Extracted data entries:
----------------------------------------

Lemma open_request_ok i json now v env :
  open_request i json now = Ok (v, env) -> exists e, v = verified_event e /\ opened i json now e env.
Proof.
  unfold open_request. intros (v0 & Hv%map_err_ok & Hr)%bind_ok. unfold verify_encrypted_event, verify_event_bounded in Hv.
  destruct (_ <? str_len json); [done|]. destruct (from_json json) as [e|] eqn:Hj; [|done]. destruct (verify e) eqn:Hver; [|done].
  injection Hv as <-. cbn [v_kind v_created_at v_tags verified_event] in Hr.
  destruct (ev_kind e =? PEER_REQUEST_KIND) eqn:Hk; [|done]. apply Z.eqb_eq in Hk. cbn [negb] in Hr.
  apply bind_ok in Hr as (u & Ht%check_time_ok & Hr). apply bind_ok in Hr as (own & Hown%ok_or_ok & Hr).
  unfold has_exact_recipient in Hr. case_bool_decide as Htags; [|done]. cbn [negb] in Hr.
  apply bind_ok in Hr as (plaintext & Hd%map_err_ok & Hr). apply bind_ok in Hr as (e' & He%ok_or_ok & Hr).
  destruct (version e' =? PEER_RPC_VERSION) eqn:Hvs; [|done]. apply Z.eqb_eq in Hvs. case_bool_decide as Hrec; [|done]. cbn [negb orb] in Hr.
  apply bind_ok in Hr as (u1 & _ & Hr). apply bind_ok in Hr as (u2 & _ & Hr). injection Hr as <- <-.
  exists e. split; [done|]. by exists own, plaintext.
Qed.

Lemma parsed_events events l : mapM parse_revocation events = Ok l -> Forall (fun r => parse_revocation (r_event_json r) = Ok r) l.
Proof.
  revert l. induction events as [|json events IH]; intros l Hl; [injection Hl as <-; constructor|]. cbn in Hl.
  apply bind_ok in Hl as (y & Hy & (ys & Hys & [= <-])%bind_ok). constructor; [|by apply IH].
  pose proof Hy as (e & _ & _ & _ & _ & Hjs & _)%parse_revocation_inv. by rewrite Hjs.
Qed.

Lemma judge_ok known i v env now route a :
  judge known i v env now route = Ok a ->
  exists p, attempt_context a = Peer p /\ principal_device p = author v /\ is_object_request (request env) = route /\
    entitled (state i) (owner_statement env) (person_pass env) now (known ++ attempt_revocations a) p /\ may_ask p (request env) /\
    Forall (fun r => parse_revocation (r_event_json r) = Ok r) (attempt_revocations a).
Proof.
  unfold judge. intros (a0 & Ha%map_err_ok & Hr)%bind_ok. unfold Authorization.attempt in Ha. apply bind_ok in Ha as (l & Hl & [= <-]).
  cbn [attempt_context revocations] in Hr. destruct (Bool.eqb _ _) eqn:Hroute; [|done]. apply Bool.eqb_prop in Hroute. cbn [negb] in Hr.
  set (p := principal_for _ _ _ _ _ _) in *. destruct (authorize (Peer p) _) eqn:Hau; [|done]. injection Hr as <-. cbn [attempt_context attempt_revocations].
  apply authorize_peer in Hau. exists p. split; [done|].
  destruct (proj1 (principal_spec (state i) (author v) (owner_statement env) (person_pass env) now (known ++ l) p
    ltac:(intros d Hd; by rewrite Hd in Hau)) eq_refl) as [Hd Hent].
  do 4 (split; [done|]). by eapply parsed_events.
Qed.

Lemma authenticate_ends json now route w w' got :
  ends (authenticate json now route) w w' (Ok got) ->
  exists i l l' e env known w1 w2 w3 a,
    i = identity (others l w) /\ w1 = others l' (others l w) /\ known = revocations (auth w1) /\
    opened i json now e env /\ judge known i (verified_event e) env now route = Ok a /\
    ends (consume (ev_pubkey e) (nonce env) (ev_created_at e) now (is_security_mutation (request env))) w1 w2 (Ok ()) /\
    ends (commit a) w2 w3 (Ok ()) /\ ends (reconcile_certificate_trust (state i) now) w3 w' (Ok ()) /\
    got = MkAuthenticated env (ev_pubkey e) (ev_id e) (attempt_context a).
Proof.
  intros (w0 & i & (l0 & c0 & Hi)%call_ends & He)%ends_bind. cbn [effect] in Hi. injection Hi as -> ->.
  destruct (open_request _ _ _) as [[v env]|x] eqn:Ho; [|by destruct He]. apply open_request_ok in Ho as (e & -> & Hop).
  apply ends_bind in He as (w1 & known & (l1 & c1 & Hk)%call_ends & He). cbn [effect] in Hk. injection Hk as -> ->.
  destruct (judge _ _ _ _ _ _) as [a|x] eqn:Hj; [|by destruct He].
  apply ends_attempt in He as (w2 & [] & Hcons & He). apply ends_attempt in He as (w3 & [] & Hcom & He).
  apply ends_attempt in He as (w4 & [] & Hrec & [-> [= ->]]).
  exists (identity (others l0 w)), l0, l1, e, env, (revocations (auth (others l1 (others l0 w)))), (others l1 (others l0 w)), w2, w3, a.
  by repeat (split; [done|]).
Qed.

(** C11: A request that is authenticated was signed by its sender, is meant for this device
    and no more than two minutes from its clock; its sender is a device of the owner or
    holds a pass of the owner that is in force, as the evidence in it proves against every
    revocation known when it is judged, among them every one that was known when it came
    unless the identity is switched meanwhile; and what it asks is what such a sender may
    ask: never anything for local surfaces, and for the holder of a pass only what a scope
    of the pass covers. Whatever other requests do meanwhile. *)
Theorem authenticate_sound json now route w w' got :
  ends (authenticate json now route) w w' (Ok got) ->
  exists l l' e p known,
    let i := identity (others l w) in
    opened i json now e (envelope got) /\ sender got = ev_pubkey e /\ event_id got = ev_id e /\
    is_object_request (request (envelope got)) = route /\
    context got = Peer p /\ principal_device p = ev_pubkey e /\
    (forall r, r ∈ revocations (auth (others l' (others l w))) -> r ∈ known) /\
    (~ P ForgetRevocations -> forall r, r ∈ revocations (auth w) -> r ∈ known) /\
    entitled (state i) (owner_statement (envelope got)) (person_pass (envelope got)) now known p /\
    may_ask p (request (envelope got)).
Proof.
  intros (i & l & l' & e & env & known & w1 & w2 & w3 & a & -> & -> & -> & Ho & Hj & _ & _ & _ & ->)%authenticate_ends.
  apply judge_ok in Hj as (p & Hc & Hd & Hr & Hent & Hm & _).
  exists l, l', e, p, (revocations (auth (others l' (others l w))) ++ attempt_revocations a).
  cbn [envelope sender event_id context]. repeat (split; [done|]). split; [|split; [|done]]; intros.
  - apply elem_of_app. by left.
  - apply elem_of_app. left. by do 2 (apply others_known; [done|]).
Qed.
End soundness.

(** ** Revocations deny at once *)

Definition signed `{!Nostr} (r : Revocation) : Prop := parse_revocation (r_event_json r) = Ok r.

(** The owner's statement for the sender, or the pass it holds, that a principal rests on. *)
Definition holds_pass (p : Principal) : Prop := match p with Household _ _ _ | Guest _ _ _ => True | _ => False end.

Section denial.
Context `{NO : !Nostr, NL : !NostrLaws, GC : !GrantCodec, PL : !Payloads, EN : !Envelopes} (P : Op -> Prop).

Notation ends := (Programs.ends (Reply:=Reply) (Choice:=SharedChoice P) (shared P)).
Notation others := (others_go P).

(** Two signed events of one name say the same. *)
Lemma signed_same r r' : signed r -> signed r' -> r_event_id r = r_event_id r' -> r_author r = r_author r' /\ r_target r = r_target r'.
Proof.
  intros (e & _ & _ & Hv & Hid & _ & Ha & Ht)%parse_revocation_inv (e' & _ & _ & Hv' & Hid' & _ & Ha' & Ht')%parse_revocation_inv Heq.
  rewrite Hid, Hid' in Heq. destruct (id_names e e' Hv Hv' Heq) as (Hp & Hc & Hk & Htags & Hcont). split; [congruence|].
  unfold revocation_target in *. cbn [v_kind v_tags v_content verified_event] in *. rewrite Hk, Htags, Hcont, Ht' in Ht. by injection Ht.
Qed.

Lemma install_signed l st : Forall signed (revocations st) -> Forall signed l -> Forall signed (revocations (foldl install st l)).
Proof.
  revert st. induction l as [|r l IH]; intros st Hs Hl; cbn [foldl]; [done|]. apply Forall_cons in Hl as [Hr Hl]. apply IH; [|done].
  unfold install. destruct (existsb _ _); [done|]. cbn [revocations]. by apply Forall_app_2; [|constructor].
Qed.

Lemma install_has l st r :
  r ∈ l \/ r_event_id r ∈ (r_event_id <$> revocations st) -> r_event_id r ∈ (r_event_id <$> revocations (foldl install st l)).
Proof.
  revert st. induction l as [|x l IH]; intros st Hr; cbn [foldl]; [destruct Hr as [Hr|]; [by apply elem_of_nil in Hr|done]|].
  apply IH. destruct Hr as [[->|Hr]%elem_of_cons|Hr]; [right|by left|right]; apply install_knows; [by left|by right].
Qed.

Context (P_signed : forall l, P (Install l) -> Forall signed l).

Lemma others_signed l w : Forall signed (revocations (auth w)) -> Forall signed (revocations (auth (others l w))).
Proof.
  unfold others_go. revert w. induction l as [|[[op c] Hop] l IH]; intros w Hw; cbn [foldl proj1_sig projT1 projT2]; [done|]. apply IH.
  destruct op; cbn [effect fst]; try done; [by destruct (Files.effect _ _ _)|by apply install_signed, P_signed].
Qed.

Definition denied (o : string) (t : RevocationTarget) (w : world) : Prop := is_revoked (revocations (auth w)) o t = true.

Lemma is_revoked_In l o t : is_revoked l o t = true <-> exists r, r ∈ l /\ r_author r = o /\ r_target r = t.
Proof.
  unfold is_revoked. rewrite existsb_spec. split; intros (r & Hr & Hx); exists r; (split; [done|]).
  - by apply andb_prop in Hx as [?%bool_decide_eq_true ?%bool_decide_eq_true].
  - destruct Hx as [-> ->]. by rewrite !bool_decide_eq_true_2.
Qed.

Context (P_keeps : ~ P ForgetRevocations).

Lemma commit_denies a w w' res r :
  Forall signed (revocations (auth w)) -> Forall signed (attempt_revocations a) -> ends (commit a) w w' res ->
  r ∈ attempt_revocations a -> denied (r_author r) (r_target r) w'.
Proof.
  intros Hw Ha (w1 & known & (l & c & Hk)%call_ends & He)%ends_bind Hr. cbn [effect] in Hk. injection Hk as -> ->.
  apply (ends_known P P_keeps) in He; [|apply persist_plain]. set (st := foldl install (auth (others l w)) (attempt_revocations a)) in *.
  assert (Hs : Forall signed (revocations st)) by (apply install_signed; [by apply others_signed|done]).
  assert (Hin : r_event_id r ∈ (r_event_id <$> revocations st)) by (apply install_has; by left).
  apply list_elem_of_fmap in Hin as (y & Hid & Hy). rewrite Forall_forall in Hs, Ha.
  destruct (signed_same r y (Ha r Hr) (Hs y Hy) Hid) as [Hau Ht]. apply is_revoked_In. exists y. split; [by apply He|done].
Qed.

End denial.


(** ** A request is answered once *)

Section replays.
Context `{NO : !Nostr, NL : !NostrLaws, GC : !GrantCodec, PL : !Payloads, EN : !Envelopes} (P : Op -> Prop).

Notation ends := (Programs.ends (Reply:=Reply) (Choice:=SharedChoice P) (shared P)).
Notation others := (others_go P).

(** The nonce was consumed, and its record is no older than [created_at]. *)
Definition remembers (k : option Keys) (key : string * string) (created_at : Z) (w : world) : Prop :=
  keys (identity w) = k /\ exists c, created_at <= c /\ seen_nonces w !! key = Some c.

Lemma plain_keys op c w : plain op -> keys (identity (effect op c w).1) = keys (identity w).
Proof. intros Hp. destruct op; try done. cbn [effect]. by destruct (Files.effect _ _ _). Qed.

Lemma plain_remembers op c k key t w : plain op -> remembers k key t w -> remembers k key t (effect op c w).1.
Proof. intros Hp [Hi Hs]. destruct op; try done. unfold remembers. cbn [effect]. by destruct (Files.effect _ _ _). Qed.

Section kept.
Context (k : option Keys) (key : string * string) (t now : Z).
Context (recent : now - t <= CLOCK_WINDOW_SECONDS).
Context (P_keys : forall i, P (SetIdentity i) -> keys i = k).
Context (P_nonce : forall s n c m, P (Seen s n c m) -> m <= now /\ ((s, n) = key -> t <= c)).

Lemma forget_keeps m c seen : m <= now -> t <= c -> seen !! key = Some c -> forget_old m seen !! key = Some c.
Proof.
  intros Hm Hc Hs. apply map_lookup_filter_Some. split; [done|]. cbn [snd]. unfold saturating_sub, CLOCK_WINDOW_SECONDS in *. lia.
Qed.

Lemma others_keys l w : keys (identity w) = k -> keys (identity (others l w)) = k.
Proof.
  unfold others_go. revert w. induction l as [|[[op c] Hop] l IH]; intros w Hw; cbn [foldl proj1_sig projT1 projT2] in *; [done|]. apply IH.
  destruct op; cbn [effect fst]; try done; [by destruct (Files.effect _ _ _)|by apply P_keys].
Qed.

Lemma others_remember l w : remembers k key t w -> remembers k key t (others l w).
Proof.
  unfold others_go. revert w. induction l as [|[[op c] Hop] l IH]; intros w Hw; cbn [foldl proj1_sig projT1 projT2] in *; [done|]. apply IH.
  destruct op as [| |i| | | | | |s n c' m| | |]; try by apply plain_remembers.
  - split; [by apply P_keys|apply Hw].
  - exact Hw.
  - destruct Hw as [Hi (u & Hu & Hs)], (P_nonce s n c' m Hop) as [Hm Hc]. split; [done|]. cbn [effect fst with_seen seen_nonces].
    destruct (decide ((s, n) = key)) as [Heq|Hne].
    + exists c'. rewrite Heq, lookup_insert_eq. split; [by apply Hc|done].
    + exists u. rewrite lookup_insert_ne by done. split; [done|]. by apply forget_keeps.
Qed.

(** What plain operations and other requests keep, a program of plain operations keeps. *)
Lemma program_keeps (M : world -> Prop) {A} (p : prog Op Reply A) w w' a :
  (forall op c w, plain op -> M w -> M (effect op c w).1) -> (forall l w, M w -> M (others l w)) ->
  asks plain p -> ends p w w' a -> M w -> M w'.
Proof.
  intros Hop Ho. set (R := fun w w' => M w -> M w').
  assert (Reflexive R) by (by intros x Hx). assert (Transitive R) by (intros x y z Hxy Hyz Hx; by apply Hyz, Hxy).
  apply (ends_related R plain). intros op c x Hp Hx. unfold shared. apply Hop; [done|]. by apply Ho.
Qed.

Lemma program_keys {A} (p : prog Op Reply A) w w' a : asks plain p -> ends p w w' a -> keys (identity w) = k -> keys (identity w') = k.
Proof. apply (program_keeps (fun x => keys (identity x) = k)); [intros; by rewrite plain_keys|by intros; apply others_keys]. Qed.

Lemma program_remembers {A} (p : prog Op Reply A) w w' a : asks plain p -> ends p w w' a -> remembers k key t w -> remembers k key t w'.
Proof. apply program_keeps; [intros; by apply plain_remembers|by intros; apply others_remember]. Qed.
End kept.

----------------------------------------

* **WORK TASK**
Lines from the one with "- destruct Hw" through the end of the data: set these down exactly, including both ends and nothing more.

* **WRITTEN SOLUTION**
  - destruct Hw as [Hi (u & Hu & Hs)], (P_nonce s n c' m Hop) as [Hm Hc]. split; [done|]. cbn [effect fst with_seen seen_nonces].
    destruct (decide ((s, n) = key)) as [Heq|Hne].
    + exists c'. rewrite Heq, lookup_insert_eq. split; [by apply Hc|done].
    + exists u. rewrite lookup_insert_ne by done. split; [done|]. by apply forget_keeps.
Qed.

(** What plain operations and other requests keep, a program of plain operations keeps. *)
Lemma program_keeps (M : world -> Prop) {A} (p : prog Op Reply A) w w' a :
  (forall op c w, plain op -> M w -> M (effect op c w).1) -> (forall l w, M w -> M (others l w)) ->
  asks plain p -> ends p w w' a -> M w -> M w'.
Proof.
  intros Hop Ho. set (R := fun w w' => M w -> M w').
  assert (Reflexive R) by (by intros x Hx). assert (Transitive R) by (intros x y z Hxy Hyz Hx; by apply Hyz, Hxy).
  apply (ends_related R plain). intros op c x Hp Hx. unfold shared. apply Hop; [done|]. by apply Ho.
Qed.

Lemma program_keys {A} (p : prog Op Reply A) w w' a : asks plain p -> ends p w w' a -> keys (identity w) = k -> keys (identity w') = k.
Proof. apply (program_keeps (fun x => keys (identity x) = k)); [intros; by rewrite plain_keys|by intros; apply others_keys]. Qed.

Lemma program_remembers {A} (p : prog Op Reply A) w w' a : asks plain p -> ends p w w' a -> remembers k key t w -> remembers k key t w'.
Proof. apply program_keeps; [intros; by apply plain_remembers|by intros; apply others_remember]. Qed.
End kept.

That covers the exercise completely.